In a perfect world, Wallace would confirm his role in the Hartman killing, implicate Rashan Brown, Marquez Pennington and Shelmar Johnson as William Holmes did, the State of Alaska through the attorney general would dismiss charges and release the Fairbanks Four and charge every single one of the men who actually killed Hartman with the murder. That would be the RIGHT THING TO DO. It would also represent an illogical and sudden reversal of the State of Alaska’s position, and we think the intentions with Wallace are far more likely to be sinister.

nepotismThe attorney general for Alaska, Craig W. Richards, is our Governor’s former law partner. He did not come to the position through experience or promotion, and certainly owes his appointment to his close relationship with Governor Walker. Walker perpetually hints that he knows the Fairbanks Four were wrongfully convicted but doesn’t know what to do about it. Given Walker’s close relationship to the sitting attorney general they have likely discussed the case and options. Walker recently commented to Anchorage station KTUU, “I really am anxious to see what comes out in the testimony under oath, it’s really what they’ve been fighting for, their day in court.

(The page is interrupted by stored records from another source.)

(* ===== verification/UriExpand.v ===== *)
(** * Expanding URI templates (src/protocol/uri_template.c, lines 407-693)

    The growing buffer, the percent encoder and the expansion of a template;
    the text is that of a reference expansion, and a uri expanded from a
    template matches it. *)
From S2P Require Import Prelude Heap Utf8 Double JsonValue JsonParse JsonNumber JsonSerialize JsonApi Schema Message Builders UriTemplate.

Local Open Scope Z_scope.

(** ** The buffer *)

(** [*buf_ptr] with [*len_ptr] bytes before the NUL, and [*cap_ptr]. *)
Record ubuf := Ubuf { text : bytes; ucap : Z }.

(** Storing bytes and a NUL after them; past the end of the block it would
    corrupt the heap. *)
Definition store (b : ubuf) (raw : bytes) : M ubuf :=
  (if Z.of_nat (length (text b)) + Z.of_nat (length raw) <? ucap b then ret tt else mark_corrupt) ;;
  ret (Ubuf (text b ++ raw) (ucap b)).

(** An append that failed: whether the caller's pointer was freed by an
    earlier [realloc] of the same call. *)
Definition appended : Type := bool + ubuf.

(** [while (len + raw_len >= cap)]. *)
Fixpoint raw_grow (fuel : nat) (need cap : Z) (moved : bool) : M (bool + Z) :=
  match fuel with
  | O => ret (inr cap)
  | S fuel =>
      if cap <=? need then
        ok <- xrealloc false ;;
        if negb ok then ret (inl moved) else raw_grow fuel need (cap * 2) true
      else ret (inr cap)
  end.
Lemma feed_loop_spec chunk : forall p seg h st p' evs h',
  wfp p -> (seg <> [] -> pending_lf p = false) -> feed_loop p seg chunk h = ((st, p', evs), h') -> feed_result p seg chunk h st p' evs h'.
Proof.
  induction chunk as [|c rest IH]; intros p seg h st p' evs h' W Hseg H; cbn [feed_loop] in H.
  - apply bind_inv in H as ([s q] & h1 & E & H). apply ret_inv in H as [[= -> -> ->] ->].
    apply add_segment_spec in E as (Hs & Wq & Pq & Hok); [|done]. split; [done|]. split; [done|]. intros A. destruct (Hok A) as (-> & Hr & Hh).
    split; [done|]. intros b cur Rp Hc Hcr. exists [], (cur ++ seg), b. rewrite Pq. split; [done|].
    split; [|split; [by apply Hh|split; [constructor|by apply Hr]]]. intros Ep. rewrite (Hcr Ep).
    destruct seg; [done|]. by rewrite Hseg in Ep.
  - cbv zeta in H. set (p0 := if bool_decide (seg = []) then set_pending false p else p) in H.
    assert (wfp p0 /\ blocks p0 = blocks p /\ line_buf p0 = line_buf p /\ pending_lf p0 = false /\ forall b, rep p b -> rep p0 b)
      as (W0 & B0 & L0 & P0 & R0).
    { unfold p0. destruct (bool_decide_reflect (seg = [])) as [->|N].
      - by destruct (set_pending_facts false p W) as (? & ? & ?).
      - by split; [|split; [|split; [|split; [apply Hseg|]]]]. }
    assert (bool_decide (seg = []) && pending_lf p = pending_lf p) as Ep.
    { destruct (bool_decide_reflect (seg = [])) as [->|N]; [done|]. by rewrite (Hseg N). }
    rewrite Ep in H. destruct (pending_lf p && Byte.eqb c LF) eqn:Esk.
    + apply IH in H as (Hs & Wp & Hok); [|done|done]. rewrite B0 in Hs. split; [done|]. split; [done|]. intros A.
      destruct (Hok A) as [-> Hr]. split; [done|]. intros b cur Rp Hc Hcr. apply andb_true_iff in Esk as [Epl Elf].
      rewrite (Hcr Epl) in *. rewrite L0, P0 in Hr. destruct seg; [|by rewrite Hseg in Epl].
      destruct (Hr b [] (R0 b Rp) Hc (fun _ => eq_refl)) as (ls & cur' & b' & Hsp & ?). exists ls, cur', b'.
      cbn [split_lines app] in *. by rewrite Epl, Elf, Hsp.
    + destruct (is_eol c) eqn:Ec.
      * apply bind_inv in H as ([s1 p1] & h1 & E1 & H). destruct (bool_decide_reflect (s1 = MCP_OK)) as [Eq|N1]; cbn [negb] in H.
        2:{ apply ret_inv in H as [[= -> -> ->] ->]. apply add_segment_spec in E1 as (Hs1 & W1 & _ & Hok1); [|done]. rewrite B0 in Hs1.
            split; [done|]. split; [done|]. intros A. by destruct (Hok1 A). }
        subst s1. apply bind_inv in H as ([[s2 q] e2] & h2 & E2 & H).
        pose proof (end_of_line_spec _ _ _ _ _ _ _ _ _ _ W0 E1 E2) as (Hs2 & Wq & Pq & Hok2). rewrite B0 in Hs2. rewrite P0, orb_false_r in Pq.
        destruct (bool_decide_reflect (s2 = MCP_OK)) as [Eq|N2]; cbn [negb] in H.
        2:{ apply ret_inv in H as [[= -> -> ->] ->]. split; [done|]. split; [done|]. intros A. by destruct (Hok2 A). }
        subst s2. apply bind_inv in H as ([[s3 q3] e3] & h3 & E3 & H). apply ret_inv in H as [[= -> -> ->] ->].
        apply IH in E3 as (Hs3 & W3 & Hok3); [|done|done]. split; [eapply cstep_trans; [exact Hs2|exact Hs3|lia]|]. split; [done|]. intros A.
        destruct (Hok2 A) as (_ & Hh & Hr2). destruct (Hok3 (ample_cstep _ _ _ Hs2 A)) as [-> Hr3]. split; [done|]. intros b cur Rp Hc Hcr.
        destruct (Hr2 b cur) as (b1 & Hl1 & Rb1); [by apply R0|by rewrite L0|].
        destruct (Hr3 b1 [] Rb1 Hh (fun _ => eq_refl)) as (ls & cur' & b' & Hsp & Hcr' & Hh' & Hl & Rb'). rewrite Pq in Hsp. cbn [app] in Hsp.
        exists ((cur ++ seg) :: ls), cur', b'. cbn [split_lines]. rewrite Esk, Ec, Hsp. split; [done|]. split; [done|]. split; [done|].
        split; [by econstructor|done].
      * apply IH in H as (Hs & Wp & Hok); [|done|done]. rewrite B0 in Hs. split; [done|]. split; [done|]. intros A.
        destruct (Hok A) as [-> Hr]. split; [done|]. intros b cur Rp Hc Hcr. rewrite L0, P0 in Hr.
        destruct (Hr b cur (R0 b Rp) Hc) as (ls & cur' & b' & Hsp & ?); [done|]. exists ls, cur', b'.
        cbn [split_lines]. by rewrite Esk, Ec, <- app_assoc.
Qed.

So for me to reach in the middle of a process and sort of influence that process inappropriately, I’m gonna wait until the end of next week and see.”

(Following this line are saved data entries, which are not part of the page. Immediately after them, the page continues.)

(** What a host may do with a timer. *)
Inductive op := Schedule (delay_ms : Z) (f : F) (a : A) | Cancel (f : F) (a : A).

Variable clock : nat -> Z.
Variable task : F -> A -> list op.

Definition mcp_timer_create : M (option mcp_timer_t) :=
  ok <- xmalloc ;; ret (if ok : bool then Some [] else None).

Fixpoint free_entries (t : mcp_timer_t) : M unit :=
  match t with [] => ret tt | _ :: t => xfree false ;; free_entries t end.

Definition mcp_timer_destroy (t : option mcp_timer_t) : M unit :=
  match t with None => ret tt | Some t => free_entries t ;; xfree false end.

(** The walk to the first entry that is due later, and the link in front
    of it. *)
Fixpoint insert (e : entry_t) (t : mcp_timer_t) : mcp_timer_t :=
  match t with
  | [] => [e]
  | x :: t' => if due_ns x <=? due_ns e then x :: insert e t' else e :: t
  end.

(** [k] counts the readings of the clock. *)
Definition mcp_timer_schedule (t : option mcp_timer_t) (k : nat) (delay_ms : Z) (f : option F) (a : A) : M (mcp_status_t * option mcp_timer_t * nat) :=
  match t, f with
  | Some l, Some f =>
      ok <- xmalloc ;;
      if negb ok then ret (MCP_ERR_NOMEM, t, k)
      else ret (MCP_OK, Some (insert (Entry (saturating_add (clock k) (delay_to_ns delay_ms)) f a) l), S k)
  | _, _ => ret (MCP_ERR_INVALID_ARGUMENT, t, k)
  end.

Definition same_call (f : F) (a : A) (e : entry_t) : bool := bool_decide (fn e = f) && bool_decide (arg e = a).

Fixpoint cancel_loop (f : F) (a : A) (t : mcp_timer_t) : M (Z * mcp_timer_t) :=
  match t with
  | [] => ret (0, [])
  | e :: t =>
      if same_call f a e then xfree false ;; r <- cancel_loop f a t ;; ret (1 + r.1, r.2)
      else r <- cancel_loop f a t ;; ret (r.1, e :: r.2)
  end.

Definition mcp_timer_cancel (t : option mcp_timer_t) (f : option F) (a : A) : M (Z * option mcp_timer_t) :=
  match t, f with
  | Some l, Some f => r <- cancel_loop f a l ;; ret (r.1, Some r.2)
  | _, _ => ret (0, t)
  end.

(** The operations of a host, one after the other. *)
Fixpoint perform (ops : list op) (t : mcp_timer_t) (k : nat) : M (mcp_timer_t * nat) :=
  match ops with
  | [] => ret (t, k)
  | Schedule d f a :: ops =>
      r <- mcp_timer_schedule (Some t) k d (Some f) a ;; perform ops (default t r.1.2) r.2
  | Cancel f a :: ops =>
      r <- mcp_timer_cancel (Some t) (Some f) a ;; perform ops (default t r.2) k
  end.

(** A call the poll made, with the reading of the clock that allowed it. *)
Definition call : Type := entry_t * Z.

(** The loop of a poll; [None] when [fuel] calls were not enough. *)
Fixpoint poll_loop (fuel : nat) (t : mcp_timer_t) (k : nat) (fired : Z) : M (option (mcp_timer_t * nat * Z * list call)) :=
  match t with
  | [] => ret (Some (t, k, fired, []))
  | e :: next =>
      if clock k <? due_ns e then ret (Some (t, S k, fired, [])) else
      match fuel with
      | O => ret None
      | S fuel =>
          r <- perform (task (fn e) (arg e)) next (S k) ;;
          xfree false ;;
          o <- poll_loop fuel r.1 r.2 (fired + 1) ;;
          ret (match o with Some (t, k', n, calls) => Some (t, k', n, (e, clock k) :: calls) | None => None end)
      end
  end.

Walker has been hinting in commentary and rumors abound that he is waiting for the Wallace testimony. Based on that we can hope that Wallace gets on the stand, repeats the confession he has been repeating to others since he killed Hartman in 1997, the Governor and/or Attorney General take action, and the case is over. That would represent an absolute turnaround of the state’s position. However, we tend to see a lot of business-as-usual from the state, and no meaningful indication that we will see anything else.

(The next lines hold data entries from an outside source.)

(** ** Push and pop *)

Lemma push_spec q s m h st q' h' l :
  mcp_queue_push q (Some s) (Some m) h = ((st, q'), h') -> inv q -> holds q l ->
  inv q' /\ hstep h h' (queue_blocks q' - queue_blocks q) /\
  ((st = MCP_OK /\ holds q' (l ++ [(s, m)])) \/
   (st = MCP_ERR_NOMEM /\ holds q' l /\ (ample h -> length l = MCP_QUEUE_MAX_LEN))).
Proof.
  intros H Hinv Hl. assert (length l = len q) as Hlen.
  { apply (f_equal length) in Hl. unfold entries in Hl. rewrite !length_fmap, length_seq in Hl. done. }
  cbn [mcp_queue_push] in H. destruct (Nat.leb_spec MCP_QUEUE_MAX_LEN (len q)) as [Hmax|Hmax].
  { minv H. simplify_eq. split; [done|]. split; [hsolve|]. right. split; [done|]. split; [done|].
    intros _. pose proof (inv_max _ Hinv). lia. }
  apply bind_inv in H as ([st1 q1] & h1 & E & H).
  apply queue_grow_spec in E as (Hinv1 & He1 & Hl1 & Hs1 & [(-> & Hh & Hc)|[-> Hna]]); [| |done].
  2: { minv H. simplify_eq. split; [done|]. split; [done|]. right. split; [done|]. unfold holds. rewrite He1.
       by split; [|intros A; exfalso]. }
  cbv zeta in H. minv H. simplify_eq. rewrite Hh in *. simpl.
  pose proof Hinv1 as [Hring Hss Hmm Hx]. rewrite Nat.mod_small by lia.
  split; [split; simpl; rewrite ?length_insert; lia|].
  split; [erewrite (blocks_length q1); [done|simpl; by rewrite length_insert..]|].
  left. split; [done|]. unfold holds in *. rewrite fmap_app, <- Hl, <- He1. unfold entries. cbn [len].
  rewrite seq_S, fmap_app. f_equal.
  - apply list_fmap_ext. intros i j [-> Hj]%lookup_seq. unfold entry. simpl.
    rewrite !slot_insert_ne by lia. by rewrite Hh.
  - cbn. unfold entry. simpl. by rewrite !slot_insert_eq by lia.
Qed.

Lemma pop_spec q l :
  inv q -> holds q l ->
  match l with
  | [] => mcp_queue_pop q = (MCP_ERR_NOT_FOUND, None, q)
  | (s, m) :: l' => exists q', mcp_queue_pop q = (MCP_OK, Some (Some s, Some m), q') /\
      inv q' /\ holds q' l' /\ queue_blocks q' = queue_blocks q
  end.
Proof.
  intros Hinv Hl. pose proof Hinv as [Hring Hss Hmm Hx]. unfold holds, entries in Hl. unfold mcp_queue_pop.
  destruct (len q) as [|n] eqn:En.
  { destruct l as [|[s m] l]; [done|]. by apply (f_equal length) in Hl. }
  destruct l as [|[s m] l]; [done|]. cbn [seq fmap list_fmap] in Hl. injection Hl as Hs Hm Hl.
  rewrite Nat.add_0_r in Hs, Hm. cbn [Nat.eqb]. rewrite Hs, Hm. eexists. split; [done|].
  replace (Datatypes.S n - 1)%nat with n by lia.
  assert (n = O \/ ((head q + 1) mod cap q = head q + 1)%nat) as Hmod
    by (destruct n; [by left|right; apply Nat.mod_small; lia]).
  split; [|split; [|done]].
  - split; simpl; [|done|done|lia]. destruct Hmod as [-> | ->]; [|lia].
    pose proof (Nat.mod_upper_bound (head q + 1) (cap q)). lia.
  - unfold holds, entries. simpl. rewrite <- Hl. rewrite <- (fmap_S_seq 0 n). rewrite <- list_fmap_compose.
    apply list_fmap_ext. intros i j [-> Hj]%lookup_seq. unfold entry. simpl.
    destruct Hmod as [-> | ->]; [lia|]. by replace (head q + 1 + i)%nat with (head q + Datatypes.S i)%nat by lia.
Qed.

(** ** Sequences of operations *)

Inductive op := Push (s : S) (m : Msg) | Pop.

(** What a caller sees of an operation. *)
Inductive obs := Pushed (st : mcp_status_t) | Popped (st : mcp_status_t) (r : option (option S * option Msg)).

Fixpoint run (ops : list op) (q : mcp_queue_t) : M (list obs * mcp_queue_t) :=
  match ops with
  | [] => ret ([], q)
  | Push s m :: ops' =>
      r <- mcp_queue_push q (Some s) (Some m) ;;
      t <- run ops' r.2 ;;
      ret (Pushed r.1 :: t.1, t.2)
  | Pop :: ops' =>
      let r := mcp_queue_pop q in
      t <- run ops' r.2 ;;
      ret (Popped r.1.1 r.1.2 :: t.1, t.2)
  end.

(** The same on a list: a bounded first-in first-out queue. *)
Fixpoint fifo (ops : list op) (l : list (S * Msg)) : list obs * list (S * Msg) :=
  match ops with
  | [] => ([], l)
  | Push s m :: ops' =>
      if Nat.ltb (length l) MCP_QUEUE_MAX_LEN
      then let t := fifo ops' (l ++ [(s, m)]) in (Pushed MCP_OK :: t.1, t.2)
      else let t := fifo ops' l in (Pushed MCP_ERR_NOMEM :: t.1, t.2)
  | Pop :: ops' =>
      match l with
      | [] => let t := fifo ops' [] in (Popped MCP_ERR_NOT_FOUND None :: t.1, t.2)
      | (s, m) :: l' => let t := fifo ops' l' in (Popped MCP_OK (Some (Some s, Some m)) :: t.1, t.2)
      end
  end.

Lemma holds_length q l : holds q l -> length l = len q.
Proof. intros H. apply (f_equal length) in H. unfold entries in H. by rewrite !length_fmap, length_seq in H. Qed.

Lemma run_fifo ops : forall q l h r h',
  ample h -> inv q -> holds q l -> run ops q h = (r, h') ->
  r.1 = (fifo ops l).1 /\ holds r.2 (fifo ops l).2 /\ inv r.2.
Proof.
  induction ops as [|[s m|] ops IH]; intros q l h r h' A Hinv Hl H; cbn [run fifo] in *.
  - by minv H.
  - apply bind_inv in H as ([st q1] & h1 & E & H). pose proof (push_spec _ _ _ _ _ _ _ _ E Hinv Hl) as (Hinv1 & Hs & Hst).
    assert (ample h1) as A1 by (by eapply ample_hstep). apply bind_inv in H as (t & h2 & E2 & H). minv H.
    destruct Hst as [[-> Hl1]|(-> & Hl1 & Hfull)].
    + pose proof (holds_length _ _ Hl1) as HL. rewrite length_app in HL. simpl in HL.
      pose proof (inv_max _ Hinv1). rewrite (proj2 (Nat.ltb_lt (length l) MCP_QUEUE_MAX_LEN)) by lia.
      destruct (IH _ _ _ _ _ A1 Hinv1 Hl1 E2) as (H1 & H2 & H3). simpl. by rewrite H1.
    + rewrite (proj2 (Nat.ltb_ge (length l) MCP_QUEUE_MAX_LEN)) by (rewrite Hfull; done).
      destruct (IH _ _ _ _ _ A1 Hinv1 Hl1 E2) as (H1 & H2 & H3). simpl. by rewrite H1.
  - pose proof (pop_spec q l Hinv Hl) as Hp. apply bind_inv in H as (t & h2 & E2 & H). minv H.
    destruct l as [|[s m] l].
    + rewrite Hp in *. destruct (IH _ _ _ _ _ A Hinv Hl E2) as (H1 & H2 & H3). simpl. by rewrite H1.
    + destruct Hp as (q1 & Hp & Hinv1 & Hl1 & _). rewrite Hp in *.
      destruct (IH _ _ _ _ _ A Hinv1 Hl1 E2) as (H1 & H2 & H3). simpl. by rewrite H1.
Qed.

Captain_ObviousIf the state tactics continue as they have since 1997 it is easy to guess how Wallace will be used. The State may not have honesty, ethics, or the law on their side, but they really shine in predictability.

Our prediction?

  • That Jason Wallace is going to provide “snitch testimony” – information given in court to bolster the case of the prosecution which is received in exchange for some kind of reward for the witness, often sentencing leniency or immunity.
  • That the State of Alaska has been in below-board negotiations with Jason Wallace directly and through his attorney and has negotiated exactly what Wallace will say for that incentive.
  • That when Adrienne Bachman sat through the deposition of Wallace and was gag-worthy sweet to the killer as he answered “I plead the 5th” over and over, effectively providing no information beyond an unwillingness to incriminate himself, she already knew what Wallace was willing to testify to in court.
  • That Wallace will not be made available for deposition to the petitioner’s attorneys.
  • That Gazewood, as the Wallace attorneys before him, has shopped Wallace’s testimony around for a while hoping to broker a deal.
  • That the State of Alaska would rather make a deal with a psychopath and set him free knowing that more people will be killed than admit they made a mistake in this case.
  • That Wallace will have very rehearsed and groomed testimony that deflects as best as possible the testimony of the witnesses who have already spoken. He will have a story that attempts to dodge every piece of information which incriminates him – a reason Holmes would lie about him, a rehearsed denial of confessing to the high school friend, a denial of confessing to the public defender, his investigator, the other witnesses, and all others.
  • That what Wallace gets out of this is immunity in this crime (already given), that he has been assured that his cooperation with authorities will help him come parole time, and that ultimately his psychopathy which put him in jail, enables him to lie convincingly and with small incentive, and will propel the violent crimes he commits when free again, will again assist him in securing minimum punishment for his crimes. That a system where bribing child killers with the offer of time, and the opportunity to kill again, is business-as-usual needs to be brought to its knees and overhauled.
  • That the state is desperate and delusional enough to think this will work.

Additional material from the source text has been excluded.